Instructors make it feel like a Peloton rowing class

So yes, the instructors will tell you about proper form and help model it. They’ll give you the usual “great job!” patter. They’ll also just chat. About what? Whatever’s on their minds. Slow, strong, purposeful rowing seems much more conducive to shooting the breeze than a hectic spin class. You row with them enough, you’ll get to know their personalities. Aquil Abdullah, for example, is a self-effacing guy who loves to talk about how great his wife and kids are; it wasn’t until after our first session that I learned he was on the 2004 Olympic rowing team. 

The happy talk passes the time and masks the transition between slow and fast intervals. If exercise is all about tricking the body into doing something stressful until you feel the benefit, Hydrow may have the best tricksters around.  

In another example of marketing department excess, Hydrow calls its workouts “Live Outdoor Reality.” In fact, there’s nothing live about them —other than your performance in the on-screen leaderboard. (I recommend filtering it by your age group and gender because knowing you’re in the top 1,000 rowers of all kinds means a lot less than breaking into your top 100 peers). But there is a sense of anything can happen, such as the instructor having to avoid a bridge at the last minute. Or, in this example from a workout in Oklahoma, someone on a Zipline randomly going across the river.   

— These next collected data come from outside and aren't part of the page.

(* ===== verification/Trainer.v ===== *)
(** * The single-process driver

    The script body of src/rnnlm.py: reading the corpus, building or
    loading the vocabularies, preparing the dataset (lines 57-77), and the
    three modes it dispatches to (lines 173-180): [Train] (85-116),
    [Eval] (143-171) and [Greedy] (119-136), with [GetText] (139-141);
    [main] runs [setup] and the mode's function in one experiment
    directory.
    The neural model is an opaque collaborator: its cost on a batch and
    its next-word distribution are section variables.  Costs and
    probabilities are rationals ([Q]); the code computes with floats, and
    the theorems are about the arithmetic the code intends. *)

From S2P Require Import Prelude PyStr Corpus Vocab Batcher.
From Stdlib Require Import QArith.
Import PyStr Corpus Vocab Batcher.
Local Open Scope nat_scope.

Module Trainer.

(** ** Constants *)

(** [max_len = 36] (src/rnnlm.py:59). *)
Definition MAX_LEN : nat := 36.

(** [xrange(800000)] (src/rnnlm.py:96). *)
Local Set Warnings "-abstract-large-number".
Definition TRAIN_ITERS : nat := 800000.

(** [idx % 25 == 0] and [idx % 1000 == 0] (src/rnnlm.py:108,115). *)
Definition LOG_EVERY : nat := 25.
Definition SAVE_EVERY : nat := 1000.

(** [xrange(10)] (src/rnnlm.py:126). *)
Definition GREEDY_STEPS : nat := 10.

Definition MODEL_PATH : string := "model.bin".
Definition WORD_VOCAB_FILE : string := "word_vocab.pickle".
Definition USER_VOCAB_FILE : string := "username_vocab.pickle".

(** ** Feeding a batch *)

(** [model.x: s[:, :-1]] and [model.y: s[:, 1:]] (src/rnnlm.py:100-101). *)
Definition feed_x (b : Batch) : list (list nat) := map (@removelast nat) (batch_ids b).
Definition feed_y (b : Batch) : list (list nat) := map tail (batch_ids b).

(** [s[0, i]]: an [IndexError] past the end of the first row. *)
Definition entry0 (b : Batch) (i : nat) : result nat :=
  match batch_ids b with
  | r :: _ => match r !! i with Some k => Ok k | None => Err IndexError end
  | [] => Err IndexError
  end.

Not all of Hydrow’s elements work perfectly. As a Brit, I cringed at the athletes’ half-informed attempts to play tour guide to London while rowing down the Thames. There’s a series of workouts called Rowing With Hart, featuring Kevin Hart, who was recently named Hydrow’s creative director. But they disappear like Snapchats, and the only one I could view (with Hart talking to Abdullah in a split-screen) was actually de-motivational because the pair were rowing at different paces. If this celeb isn’t following along, your brain complains, why should I?  

Oh, and there’s a “Feed” tab where the workouts of random strangers (that is, all users who haven’t unchecked the box that shares theirs by default) are simply listed in reverse chronological order, each one bearing the saddest two phrases in social media: “Be the first person to like this!” and “0 comments.” 

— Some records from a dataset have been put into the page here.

(** A process moving to [q]: [global_step] grows by what the potential
    loses, or is restored from the checkpoint, or is still below the
    loop bound (then the potential is bounded by the workers). *)
Lemma budget_set_pc c i p q fs' (gs' : Z) init' r t :
  procs c !! i = Some p -> budget_ok c -> ckpt_value fs' = ckpt_value (fs c) -> restarts c <= r ->
  let k' := pot (mkProc (job_name p) (task_index p) q) in
  ((global_step c <= gs')%Z /\ (gs' + Z.of_nat k' <= global_step c + Z.of_nat (pot p))%Z /\ k' <= pot p) \/
  (gs' = ckpt_value (fs c) /\ k' <= pot p) \/
  (gs' = global_step c /\ (global_step c < MAX_STEPS)%Z) ->
  budget_ok (mkCluster fs' gs' init' (set_pc c i p q) r t).
Proof.
  intros Hi (H1 & H2 & H3) Hck Hr k' Hcase. unfold budget_ok. cbn [global_step fs procs restarts]. rewrite Hck.
  pose proof (sum_pot_set_pc c i p q Hi). pose proof (sum_pot_le (set_pc c i p q)).
  rewrite (count_set_pc_worker c i p q Hi) in *. unfold k' in *.
  destruct Hcase as [(? & ? & ?) | [(-> & ?) | (-> & ?)]]; split_and!; lia.
Qed.

Lemma step_budget c ev c' :
  Forall role_ok (procs c) -> budget_ok c -> cstep c ev = Some c' -> budget_ok c'.
Proof.
  intros Hall Hb. destruct ev as [i|i|i|i|i| |i]; simpl.
  6: { case_match; [|done]. intros [= <-]. destruct Hb as (? & ? & ?). unfold budget_ok, ckpt_value.
       simpl. rewrite lookup_insert_eq. lia. }
  all: destruct (procs c !! i) as [p|] eqn:Hi; [simpl|done];
    pose proof (Forall_lookup_1 _ _ _ _ Hall Hi) as Hrole; unfold role_ok in Hrole.
  - destruct (proc_step _ _ _ _ _ _ _ _ _) as [[[[q fs'] gs'] init']|] eqn:Hs; [simpl|done].
    intros [= <-]. destruct (proc_step_budget _ _ _ _ _ _ _ _ _ _ _ _ _ Hs) as (? & [-> | ->] & ?);
      apply budget_set_pc; auto; cbv zeta; first [left; lia|right; left; lia].
  - destruct (pc p) as [| | | | | | | |ds v uv st [| | |]| |] eqn:Ep; try done.
    destruct (st <? MAX_STEPS)%Z eqn:Hst; [|done].
    destruct (GetNextBatch ds) as [[b ds']|e]; intros [= <-]; apply budget_set_pc; auto; cbv zeta; left;
      unfold pot, is_worker in *; simpl; rewrite Ep, Hrole, ?Hst; lia.
  - destruct (pc p) as [| | | | | | | |ds v uv st [| |o|]| |] eqn:Ep; try done; intros [= <-];
      apply budget_set_pc; auto; cbv zeta; left; unfold pot, is_worker in *; simpl; rewrite Ep, Hrole; [lia|].
    destruct (o <? MAX_STEPS)%Z; lia.
  - destruct (pc p) as [| | | | | | | |ds v uv st [| | |]| |] eqn:Ep; try done; intros [= <-];
      apply budget_set_pc; auto; cbv zeta;
      (destruct (Z.ltb_spec (global_step c) MAX_STEPS); [right; right; lia|left]);
      unfold pot, is_worker in *; simpl; rewrite Ep, Hrole, (proj2 (Z.ltb_ge _ _)) by lia; lia.
  - destruct (pc p) as [| | | | | | | |ds v uv st [| | |]| |] eqn:Ep; try done. intros [= <-].
    apply budget_set_pc; auto. cbv zeta. left.
    assert (pot (mkProc (job_name p) (task_index p) WStopped) = 0) by (unfold pot; simpl; by destruct (is_worker _)). lia.
  - destruct (is_worker p) eqn:Hw; [|done]. intros [= <-].
    destruct Hb as (H1 & H2 & H3). pose proof (sum_pot_set_pc c i p Start Hi).
    unfold budget_ok. simpl. rewrite (count_set_pc_worker c i p _ Hi).
    assert (pot (mkProc (job_name p) (task_index p) Start) <= 1)
      by (unfold pot; simpl; destruct (is_worker _); lia). lia.
Qed.

End StepBound.

(** ** Reachable states *)

(** A program counter past the [READY] barrier of src/distrib.py:86-88. *)
Definition past_barrier (q : Pc) : bool :=
  match q with WReady _ | WTraining _ _ _ _ _ => true | _ => false end.

Section Reachable.
Variable corpus : string.
Variable params : Params.
Variable params_blob : result string.
Variable ps_hosts worker_hosts : string.
Variable fs0 : gmap string entry.
Variable tasks : list (string * nat).

Local Abbreviation reach := (reachable corpus params params_blob ps_hosts worker_hosts fs0 tasks).

Lemma reachable_run c evs c' :
  reach c -> run corpus params params_blob ps_hosts worker_hosts c evs = Some c' -> reach c'.
Proof.
  revert c. induction evs as [|ev evs IH]; simpl; intros c Hc; [by intros [= <-]|].
  destruct (step _ _ _ _ _ c ev) as [c1|] eqn:E; [simpl|done]. apply IH. by econstructor.
Qed.

Lemma role_reachable c : reach c -> Forall role_ok (procs c).
Proof.
  induction 1 as [|c ev c' _ IH Hs]; [|by eapply step_role].
  simpl. apply Forall_forall. intros p (jt & -> & _)%list_elem_of_fmap. done.
Qed.

Lemma budget_reachable c :
  reach c -> budget_ok (Z.max (ckpt_value fs0) MAX_STEPS) c.
Proof.
  induction 1 as [|c ev c' Hr IH Hs].
  - pose proof (sum_pot_le (procs (init_cluster fs0 tasks))) as Hle.
    unfold budget_ok. revert Hle. generalize (procs (init_cluster fs0 tasks)).
    intros ps Hle. cbn [global_step fs restarts init_cluster]. unfold MAX_STEPS. lia.
  - eapply step_budget; [lia|by apply role_reachable|done..].
Qed.

(** The experiment directory starts without vocabularies and without
    [READY]. *)
Hypothesis fresh_word : fs0 !! WORD_VOCAB_PATH = None.
Hypothesis fresh_user : fs0 !! USER_VOCAB_PATH = None.
Hypothesis fresh_ready : fs0 !! READY_PATH = None.

Lemma coord_reachable c : reach c -> coord_inv corpus c.
Proof.
  induction 1 as [|c ev c' _ IH Hs]; [|by eapply step_coord_inv].
  split.
  - unfold fs_ok, vocab_entry_ok, has_ready. simpl.
    rewrite fresh_word, fresh_user, fresh_ready. split; [done|]. split; [done|].
    by rewrite bool_decide_eq_false_2 by (intros [? ?]; done).
  - simpl. apply Forall_forall. intros p (jt & -> & _)%list_elem_of_fmap. done.
Qed.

It’s a slapdash approach to social that feels shoehorned in to please potential investors, and I hope Hydrow is either working on a replacement or planning on dropping that tab altogether because the more I look at it the less likely I am to row. 

Luckily, your profile loads with the Home tab, which does a good job of recommending the next workout rather than making you scroll through the library. The recommended rowing ramps up slowly over weeks, from 10 minutes to 15 to 20, up to a maximum of 45. Each one is followed by the option of a 5-minute cooldown row. And if you tire of the instructors’ happy chatter and you think you have the form down cold, you can simply go for a quiet, relaxing virtual row in a dozen locations by yourself. 

Add to cart?

Is this all worth $2,000 plus $38 a month of your hard-earned cash? If all of the above sounds like it would motivate you as it motivated me, then absolutely; the results should speak for themselves. But if that’s too much scratch, you also have the option of just subscribing, via the Hydrow iOS/Android app. Fire it up on a tablet, mount that tablet to a cheaper rowing machine (like a WaterRower), and get most of the benefits. Most of the Hydrow experience, no Hydrow required.